__WORK INSTRUCTION__: Wherever a line of the records contains "destruct", copy that line.
═══
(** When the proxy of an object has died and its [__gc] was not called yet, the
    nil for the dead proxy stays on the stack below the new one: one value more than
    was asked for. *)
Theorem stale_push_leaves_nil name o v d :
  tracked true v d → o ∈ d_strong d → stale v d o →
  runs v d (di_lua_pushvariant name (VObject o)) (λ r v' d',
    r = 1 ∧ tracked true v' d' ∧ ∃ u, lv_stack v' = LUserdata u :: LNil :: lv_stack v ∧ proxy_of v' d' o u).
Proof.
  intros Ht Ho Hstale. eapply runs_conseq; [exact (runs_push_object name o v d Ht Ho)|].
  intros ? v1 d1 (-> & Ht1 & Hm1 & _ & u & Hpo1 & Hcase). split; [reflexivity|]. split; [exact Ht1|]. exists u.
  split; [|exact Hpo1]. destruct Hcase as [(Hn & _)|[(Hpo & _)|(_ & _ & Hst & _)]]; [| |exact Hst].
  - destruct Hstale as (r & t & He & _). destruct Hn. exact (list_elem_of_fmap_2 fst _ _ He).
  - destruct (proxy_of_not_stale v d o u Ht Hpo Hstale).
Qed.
═══
__COMPLETED TASK__:
  split; [|exact Hpo1]. destruct Hcase as [(Hn & _)|[(Hpo & _)|(_ & _ & Hst & _)]]; [| |exact Hst].
  - destruct Hstale as (r & t & He & _). destruct Hn. exact (list_elem_of_fmap_2 fst _ _ He).
  - destruct (proxy_of_not_stale v d o u Ht Hpo Hstale).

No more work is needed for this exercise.